Debatir con locos, con equivocados, con quienes viven la pasión y la atrapan sabiendo que van a morir al vuelo, me hace crecer. Pero me empobrece debatir con los que bambolean en discursos que no creen y que utilizan para no vomitar sus limitaciones.

Agotada del cinismo

Detesto el cinismo y la pobreza en el debate.
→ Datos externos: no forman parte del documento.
(** C3: in a successful [check_content] result the reason list is the one
    the interpreter collected when that is non-empty; when it is empty the
    list is exactly the "policy violation" default if blocked and exactly
    the "content safe" default if not. It is never empty. *)
Theorem check_content_default_reasons {W : Type} (self : GuardrailService)
    (c : Bedrock W) (text : string) (w w1 : W) (result : gmap string pyval)
    (t : list Event) :
  run c (check_content self text) w = (result, w1, t) →
  result !! "success" = Some (VBool true) →
  ∃ response raw b,
    (apply_guardrail c (guardrail_request self text) w).1 = inr response
    ∧ _parse_assessments (default [] (resp_assessments response)) = inr raw
    ∧ result !! "is_blocked" = Some (VBool b)
    ∧ (raw = [] → b = true →
       result !! "reasons"
       = Some (VList [VStr "Nội dung vi phạm chính sách guardrail"]))
    ∧ (raw = [] → b = false →
       result !! "reasons" = Some (VList [VStr "Nội dung an toàn"]))
    ∧ (raw ≠ [] → result !! "reasons" = Some (VList (VStr <$> raw)))
    ∧ ∃ r rs, result !! "reasons" = Some (VList (VStr r :: rs)).
Proof.
  intros Hrun Hs.
  destruct (check_content_success_inv self c _ _ _ _ _ Hrun Hs)
    as (response & Hresp & Hres).
  apply check_result_fields in Hres as (raw & Hraw & _ & _ & Hb & Hrs & _).
  exists response, raw, (blocked_action response).
  repeat (split; [assumption |]). rewrite Hrs.
  repeat split.
  - by intros -> ->.
  - by intros -> ->.
  - intros Hne. unfold final_reasons.
    rewrite (bool_decide_eq_false_2 (raw = [])) by done.
    by rewrite !andb_false_r.
  - destruct (final_reasons_cons (blocked_action response) raw)
      as (r & rs & ->).
    by exists r, (VStr <$> rs).
Qed.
Me relaciono mal con los que intentan sin éxito ser adalides de la moralidad y la coherencia, y tienen en su casa las camas sin hacer y oliendo a soledad. Amo a los valientes que le ponen cara a sus debilidades y a los cobardes que intentan enfrentarse al miedo. María Lapiedra puede ser o haber sido una ‘princesa’. Pero sus harapos son más dignos que que los abalorios de algunas que lucen galas alquiladas. Estoy agotada del cinismo, de la demagogia de los perdedores que se agarran al columpio del discurso elaborado con poca masa. De los que repudian contenidos, pero se siguen sentando a la mesa para alimentarse de ellos.

No voy a debilitarme

A veces llego a casa y me hundo. Pero prefiero ser de las que se rompen que de los que son incapaces de desabrocharse. Sí. Dan ganas de salir corriendo. Pero también es cierto que ninguno de estos perfiles se merece que me saquen de la pista. Solo se abandona la carrera cuando te saca un ganador que no se abre paso a codazos. Los que piensan que me abaten con guijarros ignoran que estoy entrenada para repeler piedras de canteras. Los que me asfixian para robarme oxígeno me amplían los pulmones. Y para los que necesitan reafirmarse en el enfrentamiento conmigo, solo tengo una respuesta: no voy a debilitarme en la agonía de los perdedores.